Security and limits considerations

  • No in-place edits. The tool does not modify A or B. It produces a comparison report; if you want to merge or reconcile differences, that’s a separate workflow.
  • No “accept change” flow. Unlike Word’s track-changes, you cannot click on a red region and accept or reject the edit. The output is comparison, not authoring.
  • Pixel diff is the source of truth for the visual report. Identical text rendered through different fonts will diff red. That’s correct behaviour — the pages look different to a reader, even if the words are the same — but it’s worth expecting.
  • Scanned (image-only) PDFs are still comparable visually but the text-line side-channel will be empty (no extractable text layer). Run OCR first if text-based diff matters.

Privacy

Both PDFs are loaded into this browser tab via the File API, rendered locally with pdf.js, and diffed in JavaScript on your CPU. The diff report is rendered on local canvases. No file or report leaves your device. The only network requests this page makes are for its initial JavaScript bundle. After load, you can disconnect from the network and the comparison still works.

Compatibility notes

The visual-diff report is rendered to in-page canvases — every modern browser supports it (Chrome, Edge, Firefox, Safari since 2020). Saving an individual diff page as PNG works in any browser that supports canvas.toBlob. Large documents (200+ pages) take longer to render and diff; for batch regulatory comparisons, leave it running in a background tab.

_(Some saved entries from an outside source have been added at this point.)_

(* ===== verification/Files.v ===== *)
(** Files ([FileExists] and [WriteFileAtomically] of [src/common/utils.go],
    [CreateDestinationFile] and [SignRpmAndWriteToFile] of
    [src/common/signing.go], [WriteToFile] of [src/common/rpmparser.go]) over a model of
    the file system in which every call can fail. *)
From S2P Require Import Prelude Utils Serializer Tags Header HeaderCodec RpmFile Signing.

(** ** The file system

    Regular files, by name; links, directories and file modes are left out, so two
    names are two files. A handle is a name: the sources use no handle after renaming
    or removing its file, apart from closing it. *)
Abbreviation filemap := (gmap string (list Z)).

(** [history] has the contents after every call so far: what a crash leaves. *)
Record World := mkWorld { files : filemap; history : list filemap }.

(** The operating system: [fault i] says whether call [i] fails, and how many
    bytes a write stores before it does; [temp_name] is the name
    [os.CreateTemp(dir, ".tmp-*")] picks, which no file has. *)
Class OS := {
  fault : nat -> option (string * nat);
  filepath_Dir : string -> string;
  temp_name : filemap -> string -> string;
  temp_name_fresh m dir : m !! temp_name m dir = None;
}.

(** Nothing fails. *)
Class Reliable `{OS} := no_fault i : fault i = None.

(** The errors the sources tell apart ([os.IsNotExist]). *)
Inductive os_error := NotExist | OtherError (e : string).

Section Calls.
Context `{OS}.

(** The number of the next call. *)
Definition clock (w : World) : nat := length (history w).

Definition after (m : filemap) (w : World) : World := mkWorld m (history w ++ [m]).

(** A call that changes the files to [f files] unless it fails. *)
Definition syscall {A} (f : filemap -> outcome A * filemap) : M World A := fun w =>
  match fault (clock w) with
  | Some (e, _) => (Err e, after (files w) w)
  | None => let '(o, m) := f (files w) in (o, after m w)
  end.

Definition os_Stat (name : string) : M World (option os_error) := fun w =>
  match fault (clock w) with
  | Some (e, _) => (Ok (Some (OtherError e)), after (files w) w)
  | None => (Ok (match files w !! name with Some _ => None | None => Some NotExist end), after (files w) w)
  end.

(** [os.Create]: truncates a file that exists. *)
Definition os_Create (name : string) : M World string :=
  syscall (fun m => (Ok name, <[name := []]> m)).

Definition os_CreateTemp (dir : string) : M World string :=
  syscall (fun m => let name := temp_name m dir in (Ok name, <[name := []]> m)).

Definition os_Remove (name : string) : M World unit :=
  syscall (fun m => match m !! name with
                    | Some _ => (Ok tt, delete name m)
                    | None => (Err "no such file or directory", m)
                    end).

Definition os_Rename (old new : string) : M World unit :=
  syscall (fun m => match m !! old with
                    | Some c => (Ok tt, <[new := c]> (delete old m))
                    | None => (Err "no such file or directory", m)
                    end).

(** [Chmod], [Sync] and [Close] of a file leave the contents alone. *)
Definition os_Chmod (name : string) (perm : Z) : M World unit := syscall (fun m => (Ok tt, m)).
Definition os_Sync (name : string) : M World unit := syscall (fun m => (Ok tt, m)).
Definition os_Close (name : string) : M World unit := syscall (fun m => (Ok tt, m)).

(** [os.Open] and what is read through it; [os.ReadFile]. *)
Definition os_Open (name : string) : M World (list Z) :=
  syscall (fun m => match m !! name with
                    | Some c => (Ok c, m)
                    | None => (Err "no such file or directory", m)
                    end).

(** [File.Read] where [content] is what is left of the file: nothing at its end. *)
Definition os_Read (n : nat) (content : list Z) : M World (list Z) := syscall (fun m => (Ok (take n content), m)).

(** [File.Write] at the end of the file; a call that fails may have stored a part. *)
Definition os_Write (name : string) (data : list Z) : World -> (Z * option string) * World := fun w =>
  let content := default [] (files w !! name) in
  match fault (clock w) with
  | Some (e, n) =>
      ((Zlen (take n data), Some e), after (<[name := content ++ take n data]> (files w)) w)
  | None => ((Zlen data, None), after (<[name := content ++ data]> (files w)) w)
  end.
End Calls.

(** A statement whose failure is ignored. *)
Definition ignore {S A} (m : M S A) : M S unit := fun s =>
  match m s with
  | (Ok _, s) | (Err _, s) => (Ok tt, s)
  | (Panic p, s) => (Panic p, s)
  | (Diverge, s) => (Diverge, s)
  end.

(** [defer func() { if err != nil { cleanup } }()] *)
Definition on_error {S A} (m : M S A) (cleanup : M S unit) : M S A := fun s =>
  match m s with
  | (Err e, s) => let '(_, s) := cleanup s in (Err e, s)
  | r => r
  end.

(** ** Operations *)

(** A file opened for writing, with the world it is in. *)
Record OsFile := mkOsFile { of_name : string; of_world : World }.

(** An [*os.File] that was opened for reading: [os_File name content] is at its start,
    [Seek] is [Seek(offset, 0)], and [reread] is the same open file when the files have
    become others. *)
Class FileReader (F : Type) := {
  os_File : string -> list Z -> F;
  Seek : nat -> F -> F;
  reread : filemap -> F -> F;
}.

(** A file that is read sees what is written to the files meanwhile, however it is
    wrapped. *)
#[export] Instance FileReader_shares {F} `{!FileReader F} : Shares OsFile F :=
  fun f r => reread (files (of_world f)) r.

#[export] Instance IOReaderWithOffset_shares {F} `{!Shares OsFile F} : Shares OsFile (IOReaderWithOffset F) :=
  fun f r => mkIOReader (refresh f (ior_file r)) (ior_currentOffset r).

Section Files.
Context `{OS}.

Definition FileExists (path : string) : M World bool :=
  err ← os_Stat path;
  match err with
  | Some NotExist => mret false
  | Some (OtherError e) => raise e
  | None => mret true
  end.

Definition WriteFileAtomically (filename : string) (data : list Z) (perm : Z) (overwrite : bool)
    : M World unit :=
  destinationExists ← FileExists filename;
  if destinationExists && negb overwrite
  then raise "destination file %s already exists and overwriting not enabled"
  else
    let dir := filepath_Dir filename in
    tmpFile ← wrap_err "failed to create temp file: " (os_CreateTemp dir);
    on_error
      (_ ← wrap_err "failed to write to temp file: "
             (fun w => let '((_, err), w) := os_Write tmpFile data w in
                       (match err with Some e => Err e | None => Ok tt end, w));
       _ ← wrap_err "failed to set permissions: " (os_Chmod tmpFile perm);
       _ ← wrap_err "failed to sync temp file: " (os_Sync tmpFile);
       _ ← wrap_err "failed to close temp file: " (os_Close tmpFile);
       _ ← wrap_err "failed to replace target file: " (os_Rename tmpFile filename);
       mret tt)
      (_ ← ignore (os_Close tmpFile); ignore (os_Remove tmpFile)).

Definition CreateDestinationFile (destinationFileName : string) (overwriteDestinationFile : bool)
    : M World string :=
  err ← os_Stat destinationFileName;
  _ ← (match err with
       | Some NotExist => mret tt
       | Some (OtherError e) => raise ("failed to stat() destination file %s. Error: " +:+ e)
       | None =>
           if negb overwriteDestinationFile
           then raise "refusing to overwrite destination file %s. Use -f or --overwrite to avoid this error"
           else mret tt
       end);
  wrap_err "failed to create destination file %s. Error: " (os_Create destinationFileName).

#[export] Instance OsFile_writer : IOWriter OsFile := fun p f =>
  let '(r, w) := os_Write (of_name f) p (of_world f) in (r, mkOsFile (of_name f) w).

Definition NewFileWriterWithOffset {F} (file : F) : FileWriterWithOffset F := mkFileWriter file 0.

Context `{OpenPGP} `{Runtime} {P : Type} `{ReaderWithOffset P} `{shares : !Shares OsFile P}.

(** [WriteToFile] of [src/common/rpmparser.go]. Its deferred [Close] fails when the
    file is closed already, which nobody sees. Here and below the payload may be read
    from the file that is written: [Shares] says what the reader sees of it. *)
Definition WriteToFile (fuel : nat) (f : RpmFile) (outputName : string) : M (World * P) unit := fun '(w, p) =>
  match wrap_err "failed to open() output file %v - " (os_Create outputName) w with
  | (Ok outFile, w) =>
      let writer := NewFileWriterWithOffset (mkOsFile outFile w) in
      let '(o, (writer, p)) := wrap_err "failed to write() %v - " (WriteRPM fuel f) (writer, p) in
      let w := of_world (fw_file writer) in
      let '(o, w) := match o with
                     | Ok _ => wrap_err "failed to close() %v - " (os_Close outFile) w
                     | o => (o, w)
                     end in
      let '(_, w) := ignore (os_Close outFile) w in
      (o, (w, p))
  | (o, w) => (match o with Err e => Err e | Panic s => Panic s | _ => Diverge end, (w, p))
  end.

Definition SignRpmAndWriteToFile (fuel : nat) (rpmFile : RpmFile) (destinationFileName : string)
    (overwriteDestinationFile : bool) (now : Z) (privateKey : PrivateKey) : M (World * P) unit := fun '(w, p) =>
  match CreateDestinationFile destinationFileName overwriteDestinationFile w with
  | (Ok destinationFile, w) =>
      let writer := NewFileWriterWithOffset (mkOsFile destinationFile w) in
      let '(o, (writer, p)) := SignRpmAndWrite fuel rpmFile now privateKey (writer, p) in
      let w := of_world (fw_file writer) in
      match o with
      | Err e =>
          let '(_, w) := os_Remove destinationFileName w in
          let '(_, w) := os_Close destinationFile w in
          (Err e, (w, p))
      | Ok _ => let '(o, w) := os_Close destinationFile w in (o, (w, p))
      | o => (o, (w, p))
      end
  | (o, w) => (match o with Err e => Err e | Panic s => Panic s | _ => Diverge end, (w, p))
  end.
End Files.
(* ===== verification/FilesTheorems.v ===== *)
(** Theorems about files: [WriteFileAtomically] at every point where it can fail
    or be interrupted, what [SignRpmAndWriteToFile] leaves behind, and the round trip
    through a file of [WriteToFile]. *)
From S2P Require Import Prelude Utils Serializer Tags Header Layout HeaderSpec HeaderOps Allocation IndexUpdate Payload.
From S2P Require Import HeaderCodec Codec HeaderRoundtrip RpmFile FileRoundtrip FileTheorems Signing SigningTheorems.
From S2P Require Import Frame Files.

(** ** Runs of calls *)

(** From [w] to [w'] every state of the files satisfies [Q]. *)
Definition passes (Q : filemap -> Prop) (w w' : World) : Prop :=
  exists hs, history w' = history w ++ hs /\ Forall Q hs.

Section Runs.
Context `{OS} (Q : filemap -> Prop).

Lemma passes_refl w : passes Q w w.
Proof. exists []. by rewrite app_nil_r. Qed.

Lemma passes_after m w w' : passes Q w w' -> Q m -> passes Q w (after m w').
Proof.
  intros (hs & Hw & Hh) Hm. exists (hs ++ [m]). simpl. rewrite Hw, app_assoc. split; [done|].
  apply Forall_app. auto.
Qed.
End Runs.

Section Atomic.
Context `{OS} (filename : string) (data : list Z) (perm : Z) (overwrite : bool).

(** The part of [WriteFileAtomically] after the temporary file has been created. *)
Definition fill_and_rename (tmp : string) : M World unit :=
  on_error
    (_ ← wrap_err "failed to write to temp file: "
           (fun w => let '((_, err), w) := os_Write tmp data w in
                     (match err with Some e => Err e | None => Ok tt end, w));
     _ ← wrap_err "failed to set permissions: " (os_Chmod tmp perm);
     _ ← wrap_err "failed to sync temp file: " (os_Sync tmp);
     _ ← wrap_err "failed to close temp file: " (os_Close tmp);
     _ ← wrap_err "failed to replace target file: " (os_Rename tmp filename);
     mret tt)
    (_ ← ignore (os_Close tmp); ignore (os_Remove tmp)).

(** Nothing but the temporary file differs from [m0]. *)
Definition only_temp (m0 : filemap) (tmp : string) (m : filemap) : Prop :=
  exists part, m = <[tmp := part]> m0.

(** What a call of [os.WriteFile] may have done: everything, or nothing, or nothing
    but leaving the temporary file because it could not be removed. *)
Definition written_or_not (m0 : filemap) (tmp : string) (o : outcome unit) (w : World) : Prop :=
  match o with
  | Ok _ => files w = <[filename := data]> m0
  | Err _ => files w = m0 \/ only_temp m0 tmp (files w) /\ is_Some (fault (pred (clock w)))
  | _ => False
  end.

Lemma clock_after m w : clock (after m w) = S (clock w).
Proof. unfold clock, after. simpl. rewrite length_app. simpl. lia. Qed.

(** Cleaning up. *)
Lemma ignore_Close name w : ignore (os_Close name) w = (Ok tt, after (files w) w).
Proof. unfold ignore, os_Close, syscall. by destruct (fault (clock w)) as [[e n]|]. Qed.

Lemma cleanup_run m0 tmp w :
  m0 !! tmp = None -> only_temp m0 tmp (files w) ->
  exists w', (_ ← ignore (os_Close tmp); ignore (os_Remove tmp)) w = (Ok tt, w') /\
    (files w' = m0 \/ only_temp m0 tmp (files w') /\ is_Some (fault (pred (clock w')))) /\
    history w' = history w ++ [files w; files w'].
Proof.
  intros Hfresh [part Hot]. rewrite (M_bind_ok _ _ _ _ _ (ignore_Close tmp w)).
  unfold ignore, os_Remove, syscall. destruct (fault (clock (after (files w) w))) as [[e n]|] eqn:Hf.
  - eexists. split; [done|]. rewrite clock_after. simpl. rewrite Hf, <- app_assoc. split; [|done]. right.
    split; [by exists part|by eexists].
  - simpl. rewrite Hot, lookup_insert_eq, delete_insert_id by done. eexists. split; [done|].
    simpl. rewrite <- app_assoc. split; [by left|done].
Qed.

(** ** One call after the other

    [finishes w0 m w]: [m], started in [w], does everything or nothing, and at
    every point since [w0] the destination is the old one or the new one. *)
Definition old_or_new (m0 m : filemap) : Prop := m !! filename = m0 !! filename \/ m !! filename = Some data.

Definition finishes (m0 : filemap) (tmp : string) (w0 : World) (m : M World unit) (w : World) : Prop :=
  written_or_not m0 tmp (m w).1 (m w).2 /\ passes (old_or_new m0) w0 (m w).2 /\
  ((m w).1 = Ok tt \/ exists i, is_Some (fault i)).

Context (m0 : filemap) (tmp : string) (Hfresh : m0 !! tmp = None) (Hother : tmp <> filename).
Abbreviation cleanup := (_ ← ignore (os_Close tmp); ignore (os_Remove tmp)).

Lemma only_temp_old m : only_temp m0 tmp m -> old_or_new m0 m.
Proof. intros [part ->]. left. by apply lookup_insert_ne. Qed.

(** A call succeeds. *)
Lemma ok_finishes {A} w0 (m : M World A) (k : A -> M World unit) pre w a w1 :
  m w = (Ok a, w1) -> finishes m0 tmp w0 (on_error (k a) cleanup) w1 ->
  finishes m0 tmp w0 (on_error (a ← wrap_err pre m; k a) cleanup) w.
Proof.
  intros Hm Hk. unfold finishes, on_error in *.
  by rewrite (M_bind_ok _ _ _ a w1) by (unfold wrap_err; by rewrite Hm).
Qed.

(** A call fails: the file is removed. *)
Lemma fails_finishes {A} w0 (m : M World A) (k : A -> M World unit) (pre e : string) w w1 :
  m w = (Err e, w1) -> is_Some (fault (clock w)) -> only_temp m0 tmp (files w1) -> passes (old_or_new m0) w0 w1 ->
  finishes m0 tmp w0 (on_error (a ← wrap_err pre m; k a) cleanup) w.
Proof.
  intros Hm Hi Hot Hp. unfold finishes, on_error. rewrite (M_bind_err _ _ _ (pre +:+ e) w1) by (unfold wrap_err; by rewrite Hm).
  destruct (cleanup_run m0 tmp w1 Hfresh Hot) as (w2 & -> & Hw & Hh). split; [done|]. split; [|by right; eexists].
  destruct Hp as (hs & Hw1 & Hhs). exists (hs ++ [files w1; files w2]). simpl. rewrite Hh, Hw1, app_assoc.
  split; [done|]. apply Forall_app. split; [done|]. apply Forall_cons. split; [by apply only_temp_old|]. apply Forall_singleton.
  destruct Hw as [->|[Hw _]]; [by left|by apply only_temp_old].
Qed.

(** A call that leaves the files alone. *)
Lemma quiet_finishes w0 (pre : string) (m k : M World unit) w :
  m = syscall (fun m => (Ok tt, m)) -> only_temp m0 tmp (files w) -> passes (old_or_new m0) w0 w ->
  (forall w1, files w1 = files w -> passes (old_or_new m0) w0 w1 -> finishes m0 tmp w0 (on_error k cleanup) w1) ->
  finishes m0 tmp w0 (on_error (_ ← wrap_err pre m; k) cleanup) w.
Proof.
  intros -> Hot Hp Hk. assert (passes (old_or_new m0) w0 (after (files w) w)) as Hp1
    by by apply passes_after, only_temp_old.
  destruct (fault (clock w)) as [[e n]|] eqn:Hf.
  - eapply fails_finishes; [unfold syscall; by rewrite Hf|by eexists|done..].
  - eapply (ok_finishes _ _ (fun _ => k)); [unfold syscall; by rewrite Hf|]. by apply Hk.
Qed.

Lemma rename_finishes w0 w :
  files w = <[tmp := data]> m0 -> passes (old_or_new m0) w0 w ->
  finishes m0 tmp w0
    (on_error (_ ← wrap_err "failed to replace target file: " (os_Rename tmp filename); mret tt) cleanup) w.
Proof.
  intros Hw Hp. destruct (fault (clock w)) as [[e n]|] eqn:Hf.
  - eapply fails_finishes; [unfold os_Rename, syscall; by rewrite Hf|by eexists|by exists data|].
    apply passes_after; [done|]. rewrite Hw. apply only_temp_old. by exists data.
  - set (w1 := after (<[filename := data]> m0) w).
    assert (os_Rename tmp filename w = (Ok tt, w1)) as Hr.
    { unfold os_Rename, syscall. rewrite Hf, Hw, lookup_insert_eq, delete_insert_id by done. done. }
    apply (ok_finishes _ _ (fun _ => mret tt) _ _ tt w1 Hr). split; [done|]. split; [|by left]. apply passes_after; [done|]. right. apply lookup_insert_eq.
Qed.

Lemma fill_and_rename_finishes w0 w :
  files w = <[tmp := []]> m0 -> passes (old_or_new m0) w0 w ->
  finishes m0 tmp w0 (fill_and_rename tmp) w.
Proof.
  intros Hw Hp. unfold fill_and_rename.
  set (wr := fun w => let '((_, err), w) := os_Write tmp data w in
    (match err with Some e => Err e | None => Ok tt end, w)).
  destruct (fault (clock w)) as [[e n]|] eqn:Hf.
  - eapply (fails_finishes _ wr); [unfold wr, os_Write; by rewrite Hf|by eexists|..]; simpl; rewrite Hw, insert_insert_eq.
    + by eexists.
    + apply passes_after; [done|]. apply only_temp_old. by eexists.
  - set (w1 := after (<[tmp := data]> m0) w).
    assert (wr w = (Ok tt, w1)) as Hwr.
    { unfold wr, os_Write. by rewrite Hf, Hw, lookup_insert_eq, insert_insert_eq. }
    assert (only_temp m0 tmp (files w1)) as Hot by by exists data.
    assert (passes (old_or_new m0) w0 w1) as Hp1 by by apply passes_after, only_temp_old.
    apply (ok_finishes _ wr (fun _ => _) _ _ tt w1 Hwr). apply quiet_finishes; [done..|]. intros w2 Hf2 Hp2.
    apply quiet_finishes; [done|by rewrite Hf2|done|]. intros w3 Hf3 Hp3.
    apply quiet_finishes; [done|by rewrite Hf3, Hf2|done|]. intros w4 Hf4 Hp4.
    apply rename_finishes; [by rewrite Hf4, Hf3, Hf2|done].
Qed.
End Atomic.

(** [WriteFileAtomically] up to the temporary file. *)
Lemma WriteFileAtomically_run `{OS} filename data perm overwrite w :
  WriteFileAtomically filename data perm overwrite w =
  match fault (clock w) with
  | Some (e, _) => (Err e, after (files w) w)
  | None =>
      let w1 := after (files w) w in
      if bool_decide (is_Some (files w !! filename)) && negb overwrite
      then (Err "destination file %s already exists and overwriting not enabled", w1)
      else
        let tmp := temp_name (files w) (filepath_Dir filename) in
        match fault (clock w1) with
        | Some (e, _) => (Err ("failed to create temp file: " +:+ e), after (files w) w1)
        | None => fill_and_rename filename data perm tmp (after (<[tmp := []]> (files w)) w1)
        end
  end.
Proof.
  unfold WriteFileAtomically, FileExists. rewrite M_bind_assoc. unfold os_Stat at 1, mbind at 1, M_bind at 1.
  destruct (fault (clock w)) as [[e n]|] eqn:Hf; [done|]. cbv zeta.
  assert (forall b, (if b && negb overwrite
      then raise "destination file %s already exists and overwriting not enabled"
      else tmpFile ← wrap_err "failed to create temp file: " (os_CreateTemp (filepath_Dir filename));
           fill_and_rename filename data perm tmpFile) (after (files w) w) =
    if b && negb overwrite
    then (Err "destination file %s already exists and overwriting not enabled", after (files w) w)
    else match fault (clock (after (files w) w)) with
         | Some (e, _) => (Err ("failed to create temp file: " +:+ e), after (files w) (after (files w) w))
         | None => fill_and_rename filename data perm (temp_name (files w) (filepath_Dir filename))
             (after (<[temp_name (files w) (filepath_Dir filename) := []]> (files w)) (after (files w) w))
         end) as Hrest.
  { intros b. destruct (b && negb overwrite); [done|].
    unfold mbind, M_bind, wrap_err, os_CreateTemp, syscall.
    by destruct (fault (clock (after (files w) w))) as [[e n]|]. }
  destruct (files w !! filename) as [c|].
  - exact (Hrest true).
  - exact (Hrest false).
Qed.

Frequently asked questions

Can I compare PDFs of different page sizes?
Yes — the tool normalises each pair of pages to the same render dimensions before running the per-pixel diff. The 'A' page and the 'B' page are both rendered at the same canvas size, so a US Letter version of a document compared against an A4 version will diff correctly (with the expected red highlight at the margins, since those bytes really are different).
What's the sensitivity threshold?
A pixel is considered 'changed' if the sum of absolute differences in R, G, and B between the two rendered pages exceeds 24 (out of 765 maximum). This catches real visual differences while ignoring sub-pixel anti-aliasing noise and minor font-rendering quirks. The threshold isn't currently user-adjustable; 24 was tuned empirically to produce clean output on the common cases (contract redlines, design proof revisions) without false positives on identical files that happened to render through different decoders.
Why does my diff show red highlights even though the text is identical?
Visual diff is per-pixel. If the two PDFs render the same text using different fonts, different font sizes, different kerning, or different anti-aliasing — they look 'the same' to a human but produce different pixels at sub-letter scale. The tool flags every pixel that differs above threshold; that includes legitimate visual differences a reader would shrug at. For a content-only comparison, look at the text-line counts and 'changed' flags in the per-page summary, which use the extracted text layer instead of pixels.
Does this do semantic diff like Word's track-changes?
No, and the distinction matters. Word-style track-changes operate on the document model — it knows 'this paragraph was inserted', 'this sentence was deleted'. PDFs have no equivalent universal change model; once flattened to PDF, the document is a static rendering. This tool does two things instead: a per-pixel visual diff (catches anything that changed how the page looks) and a per-page text-line count + changed flag (catches whether the text content differs at all). For true semantic redline tracking, work in the source format (Word, Google Docs, LaTeX) before flattening to PDF.
Are my two PDFs being uploaded for comparison?
No. Both files are opened by pdf.js in this browser tab, rendered to canvases locally, diffed pixel-by-pixel locally, and the highlighted result is built locally. Neither file leaves your device. The only network requests this page makes are for its initial JavaScript bundle; once loaded, the comparison works offline. This matters when you're reviewing confidential contracts, regulatory filings, or unreleased designs.